Mariam Shawky, an actress in her twenties, filmed the man aboard a crowded Cairo bus earlier this week, accusing him of stalking and harassing her near her workplace on multiple occasions.
“This time, he followed me on the bus,” Shawky, who has been dubbed “the bus girl” by local media, said in a clip posted on TikTok.
“He kept harassing me,” added the woman, who did not respond to an AFP request for comment.
Hoping other passengers would intervene, Shawky instead found herself isolated. The video shows several men at the back of the bus staring at her coldly as she confronts her alleged harasser.
The man mocks her appearance, calls her “trash,” questions her clothing and moves toward her in what appears to be a threatening manner.
No one steps in to help. One male passenger, holding prayer beads, orders her to sit down and be quiet, while another gently restrains the man but does not defend Shawky.
Death threats
As the video spread across social media, the woman received a brief flurry of support, but it was quickly overwhelmed by a torrent of abuse.
Some high-profile public figures fueled the backlash.
Singer Hassan Shakosh suggested she had provoked the situation by wearing a piercing, saying it was “obvious what she was looking for.”
Online, the comments were more extreme. “I’ll be the first to kill you,” one user wrote. “If you were killed, no one would mourn you,” said another.
The case has revived a longstanding national debate in Egypt over harassment and violence against women.
A 2013 UN study found that 99.3 percent of Egyptian women reported experiencing harassment, with more than 80 percent saying they faced it regularly on public transport.

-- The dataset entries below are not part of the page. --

Lemma smove_sets_refines h a src dst m o X dstset Y (d0 : setobj) ra :
  drep h a → a !! src = Some (VObj X) → srep o X → small_set X → match dstset with Some d => Some d | None => setTypeCreate be m end = Some d0 → srep d0 Y → small_set Y →
  a_smove a src dst m X Y = Some ra → ∃ r, smove_sets be junk ty max cr h src dst m o dstset = Some r ∧ sres_ok r ra.
Proof.
  intros Hh E Ho Hs Hd0 Hrd HsY Ha. unfold a_smove in Ha. unfold smove_sets. destruct (decide (src = dst ∨ m ∉ X)) as [Hc|Hc].
  - injection Ha as <-. case_bool_decide as Hsd.
    + destruct (is_member_spec be ty max o X m) as (o' & -> & Ho'); [apply limit_max|done|]. cbn [mbind option_bind]. eexists. split; [done|]. split; [by eapply drep_touch|done].
    + destruct (remove_spec o X m Ho Hs) as (o' & -> & Ho'). cbn [mbind option_bind]. assert (m ∉ X) as Hm by tauto. rewrite bool_decide_eq_false_2 by done. cbn [negb].
      eexists. split; [done|]. split; [|done]. eapply drep_touch; [done|done|]. by replace (X ∖ {[m]}) with X in Ho' by set_solver.
  - assert (src ≠ dst ∧ m ∈ X) as [Hsd Hm] by (split; [tauto|apply dec_stable; tauto]). rewrite (bool_decide_eq_false_2 (src = dst)) by done.
    destruct (decide _) as [HsY'|]; [|done]. injection Ha as <-.
    destruct (remove_spec o X m Ho Hs) as (o' & -> & Ho'). cbn [mbind option_bind]. rewrite (bool_decide_eq_true_2 (m ∈ X)) by done. cbn [negb].
    rewrite (size_spec be ty max o' _ Ho'). cbn [mbind option_bind]. rewrite Hd0. cbn [mbind option_bind].
    destruct (add_spec d0 Y m Hrd HsY) as (d1 & -> & Hd1). cbn [mbind option_bind]. rewrite size_zero. eexists. split; [done|]. split; [|done].
    apply db_rel_insert; [|split; [done|split; [set_solver|done]]]. apply drep_put; [done|done|]. unfold small_set in *.
    assert (Z.of_nat (size (X ∖ {[m]})) ≤ Z.of_nat (size X)) by (apply subset_size; set_solver). lia.
Qed.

That same year, widespread protests against sexual violence rocked the Egyptian capital.
In 2014, a law criminalizing street harassment was passed. However, progress since then has been limited. Enforcement remains inconsistent and authorities have never released figures on the number of convictions.
Public concern spiked after previous high-profile incidents, including the 2022 killing of university student Nayera Ashraf, stabbed to death by a man whose advances she had rejected.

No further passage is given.